If you were inspired to go wash your hands after my Happy Handwashing Day blog, below is text that went out to thousands of Water For People friends and supporters of my musings on World Toilet Day yesterday....

Dear Kate, (I didn't really write this letter to myself-it's part of the email blast....)
The world celebrates the 8th annual World Toilet Day today. While that may seem like a strange thing to highlight for those of us that never think twice about our toilets (unless we have to go and there isn't one around), for the 2.5 billion people in the world who do not have access to such a basic service, this is no laughing matter.

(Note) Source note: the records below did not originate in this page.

(** C27: importing a plan builds it or leaves the store alone. When the command
    fails the database is exactly as it was. When it answers, the markdown passed
    validation and parsed; the plan did not exist before and is now active, under
    the slug and title replied, with its source; every step of the document has
    its own task, waiting for approval exactly when the step asks for it, with an
    edge to each task the step names, or, if it names none, to each task the
    document's order puts before it; and nothing that was in the store is lost. *)
Theorem plan_import_builds_the_plan uuid args s r s' :
  HandlePlanImport ToLower uuid args s = (r, s') →
  match r with
  | Err _ => s' = s
  | Ok rep => pr_plan rep = uuid ∧ ValidateForImport (pa_markdown args) = Some None ∧ db_plans s !! uuid = None ∧
      imported uuid args rep s s' ∧ extends s s'
  end.
Proof.
  unfold HandlePlanImport. destruct (decide _); [by intros [= <- <-]|]. destruct (decide _) as [|Hmd]; [by intros [= <- <-]|].
  destruct (ValidateForImport (pa_markdown args)) as [[e|]|] eqn:Hv; [by intros [= <- <-]| |by intros [= <- <-]].
  set (title := if decide (pa_title args = "") then _ else _). set (slug := if decide (pa_slug args = "") then _ else _). clearbody slug title.
  unfold ImportPlan. cbn [io_project io_slug io_title io_markdown]. rewrite Hv.
  destruct (decide _); [cbn beta iota; by intros [= <- <-]|]. destruct (Parse (pa_markdown args)) as [[parsed|e]|] eqn:Hp; [|cbn beta iota; by intros [= <- <-]..].
  destruct (graphSpecs parsed) as [specs|e] eqn:Hg; [|cbn beta iota; by intros [= <- <-]].
  destruct (CreatePlanGraph _ _ _ _ s) as [[planID|e] s1] eqn:Hc; apply CreatePlanGraph_atomic in Hc; [|cbn beta iota; by intros [= <- <-]].
  cbn beta iota. intros [= <- <-]. destruct Hc as (-> & Hnone & (row & Hrow & Hpr & Hsl & Hti & Hsrc & Hst) & Hw & Hext). simpl in *.
  pose proof (graphSpecs_builds_the_graph parsed specs Hg) as (Hne & Hnd & Hids & Hall & Hdeps).
  split; [done|]. split; [done|]. split; [done|]. split; [|done]. exists parsed. split; [done|]. split; [done|]. split; [done|]. split.
  { exists row. split_and!; try done. by rewrite Hsrc; unfold nullIfEmpty; rewrite decide_False. }
  intros i nd Hn. assert (is_Some (specs !! i)) as [g Hgi].
  { apply lookup_lt_is_Some. apply lookup_lt_Some in Hn. rewrite <-(length_fmap (λ g, o_id (g_task g)) specs), Hids. by rewrite length_fmap. }
  destruct (Hall i nd g Hn Hgi) as (Hd & Ha & _ & Hdep).
  assert (o_id (g_task g) = node_id nd) as Hid.
  { pose proof (f_equal (λ l, l !! i) Hids) as Hi. simpl in Hi. rewrite !list_lookup_fmap, Hn, Hgi in Hi. simpl in Hi. by simplify_eq. }
  assert (g ∈ specs) as Hin by (by eapply list_elem_of_lookup_2). destruct (Hw g Hin) as [[Ht _ _ _] He]. rewrite Hid in Ht, He.
  exists (new_task (with_plan_id uuid (g_task g)) (db_now s)). split; [done|]. split; [done|]. split; [simpl; by rewrite Ha|].
  intros d Hd'. assert (d ∈ g_depends_on g) as Hdg.
  { destruct (DependsOn _) as [explicit stated]. destruct stated; [by rewrite Hdep|]. by rewrite Hdep in Hd'. }
  split; [by eapply Hdeps|by apply He].
Qed.
End Importing.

This year is also the International Year of Sanitation. Again, most people may scratch their heads as to why the United Nations decided to designate 2008 as a year devoted to sanitation. Toilets, and what we do on them, doesn't cause many people in developed countries to reflect on their purpose or benefits. But access to improved sanitation has been shown to reduce diarrhea in kids, who are most susceptible, by 22-36%.

Translating percentages into lives, this results in hundreds of thousands of kids living to see their fifth birthday. Last year, a poll conducted by the British Medical Journal showed that sanitation -- not antibiotics, germ theory, or vaccines -- is considered to be the greatest medical advance in the last 150 years because of the associated public health benefits.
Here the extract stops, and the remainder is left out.